PhD student at CRiSAP, London College of Communication, UAL
Listening is what I (try to) do. Listening to words and underneath words; listening to their sonic shape once shed of language; listening to the why of what is said and the where of what is not being said; listening on the level of meaning as well as below it. My research is gathered under the heading Deep Listening, a term taken from the practice of the composer Pauline Oliveros. I seek to expand her concept of listening to consider not only the aural events at play in any given encounter, towards a practice that extends to an under-listening that is informed by psychoanalytic theories of transference, by oral history’s focus on muted voices and by what Alessandro Portelli (1991: ix) terms “imaginative errors”. In proposing new ways of listening to a speaker, I hope to advance the idea of the existence of the sonic artefact – a space of new meaning that exists between two people in any encounter.
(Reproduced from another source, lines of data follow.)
Lemma sorted_can_add sites live archlive :
  can_add h sorted_init rs strs [] (additions sec sites live archlive).
Proof using I Hk Hty.
  destruct (mi_room _ _ _ _ _ _ _ _ _ I) as (R1 & R2 & _).
  pose proof (bn_named _ _ _ _ _ _ (mi_binary _ _ _ _ _ _ _ _ _ I)) as N.
  constructor.
  - apply sorted_named.
  - destruct (bn_first _ _ _ _ _ _ (mi_binary _ _ _ _ _ _ _ _ _ I)) as (r0 & F1 & F2 & _ & F4).
    exists r0. split; [|done]. unfold sorted_init. rewrite list_lookup_insert_ne; [done|].
    intros ->. rewrite F1 in Hk. injection Hk as <- _. by rewrite F2 in Hty.
  - rewrite zlen_stage. unfold zlen in *. rewrite sorted_length. cbn [length additions]. lia.
  - destruct (nb_table _ _ _ _ N) as [l Hl]. split; [rewrite Hl; unfold zlen; rewrite length_app; cbn; lia|].
    change (zlen (additions sec sites live archlive)) with 4. lia.
  - pose proof names_good as G. rewrite <- (additions_names sites live archlive) in G.
    by rewrite !Forall_fmap in G.
  - rewrite additions_names. apply names_distinct.
  - pose proof (mi_fresh _ _ _ _ _ _ _ _ _ I) as Fr.
    assert (Fr' : Forall (fun nm => find_named strs nm (stage sorted_init rs strs []) = None)
      (additions sec sites live archlive).*1.*1).
    { rewrite additions_names. apply Forall_fmap. eapply Forall_impl; [exact Fr|].
      intros s Hs. cbn in *. by rewrite <- (find_named_same _ _ _ _ sorted_same_name). }
    by rewrite !Forall_fmap in Fr'.
Qed.

Context (Hent : sh_entsize r = 16) (Hsort : strictly_sorted_by ua_addr ua').
Context (Hfind : find_named strs (section_name sec SECTION_UNWIND_ADDR) (init ++ [(rs, strs)]) = Some k).

Lemma unwind_placed : k <> 0%nat /\ sh_size r = zlen (encode_section encode_unwind_addr ua) /\
  zlen (encode_section encode_unwind_addr ua) < 2 ^ 62.
Proof using I Hk Hty Hfind. by apply (binary_progbits (mi_binary _ _ _ _ _ _ _ _ _ I) _ _ _ _ Hfind). Qed.

(** The output, of any metadata for the call sites. *)
Lemma sorted_output sites start_id file' :
  let es := entries_of ms in
  let live := encode_section encode_live_value (all_locations es) in
  let archlive := encode_section encode_arch_live (all_arch_live es) in
  let l := additions sec sites live archlive in
  opens file' (grown_ehdr h sorted_init rs (emit strs l).1 (emit strs l).2) phdr
    (grown sorted_init rs (emit strs l).1 (emit strs l).2) ->
  Forall call_site_typed sites ->
  cs_id <$> sites = assign_ids start_id ((fun me => en_id me.2) <$> es) ->
  Forall2 (site_for (eh_machine h) ua' (all_locations es) (all_arch_live es)) es sites ->
  metadata_output h phdr init rs strs sec start_id ms ua file'.
Proof using I Hk Hty Hent Hsort Hfind Hperm.
  intros es live archlive l Ho Htyped Hids Hsites. destruct unwind_placed as (Hk0 & Hz & _).
  pose proof (sorted_can_add sites live archlive) as Can. fold l in Can.
  pose proof (emit_named _ _ _ _ _ _ Can) as Can'. cbn [app] in Can'.
  assert (Hkeep : forall nm i, find_named strs nm (init ++ [(rs, strs)]) = Some i ->
    find_named (emit strs l).1 nm (grown sorted_init rs (emit strs l).1 (emit strs l).2) = Some i).
  { intros nm i Hf. rewrite (find_named_same _ _ _ _ sorted_same_name) in Hf.
    pose proof (emit_keeps h _ rs l strs [] nm i sorted_named (ca_good _ _ _ _ _ _ Can) Hf) as K.
    cbn [app] in K. by rewrite (find_named_same _ _ _ _ (grown_same_name _ _ _ _)) in K. }
  eexists _, _, _, ua', sites. split; [|split; [|split]]; [..|split; [exact Ho|]; split].
  { reflexivity. } { reflexivity. }
  { unfold grown. rewrite length_app. cbn [length]. rewrite place_from_length, sorted_length.
    unfold l, additions. cbn [emit snd length]. lia. }
  { rewrite <- sorted_length. eapply named_grown; [apply (ca_named _ _ _ _ _ _ Can')|done]. }
  split; [exact Hkeep|]. split.
  { intros i x Hi Hn. unfold grown, sorted_init. rewrite lookup_app_l.
    - rewrite list_lookup_insert_ne; [done|]. intros ->. by apply Hn.
    - rewrite length_insert. by eapply lookup_lt_Some. }
  do 5 (split; [done|]). split.
  { exists k, r. split; [by apply Hkeep|]. split; [|by rewrite sorted_size].
    unfold grown, sorted_init. rewrite lookup_app_l.
    - apply list_lookup_insert_eq. by eapply lookup_lt_Some.
    - rewrite length_insert. by eapply lookup_lt_Some. }
  split; [|split; [|split]]; (eapply emit_holds; [exact Can|]).
  - by apply (list_elem_of_lookup_2 l 0).
  - by apply (list_elem_of_lookup_2 l 1).
  - by apply (list_elem_of_lookup_2 l 2).
  - by apply (list_elem_of_lookup_2 l 3).
Qed.

Lemma emit_table_size (l : list addition) : forall strs0,
  zlen (emit strs0 l).1 <= zlen strs0 + (BUF_SIZE + 1) * zlen l.
Proof using.
  induction l as [|[[nm es] bs] l IH]; intros strs0; [cbn [emit fst]; change (zlen []) with 0; lia|].
  cbn [emit fst]. specialize (IH (with_name strs0 nm)). destruct (zlen_name strs0 nm) as [[_ Z] _].
  rewrite zlen_cons. unfold BUF_SIZE in *. lia.
Qed.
I am an AHRC/TECHNE-funded PhD student at CRiSAP at the London College of Communication, University of the Arts. Prior to joining CRiSAP, I studied English and politics (BA, Keele); the Common Professional Exam in law (City of London Polytechnic); and psychoanalysis (MA, Middlesex). I have for many years worked as a music and arts critic and have been widely published in such magazines and broadsheets as The Wire, Musicworks, The Times, and the Guardian. I contributed a chapter on the use of sound in the films of Nina Danino (Visionary Landscapes, Black Dog, 2004); The No-Nonsense Guide to World Music, my book on discourses within world music, was published in 2009 by New Internationalist Publications.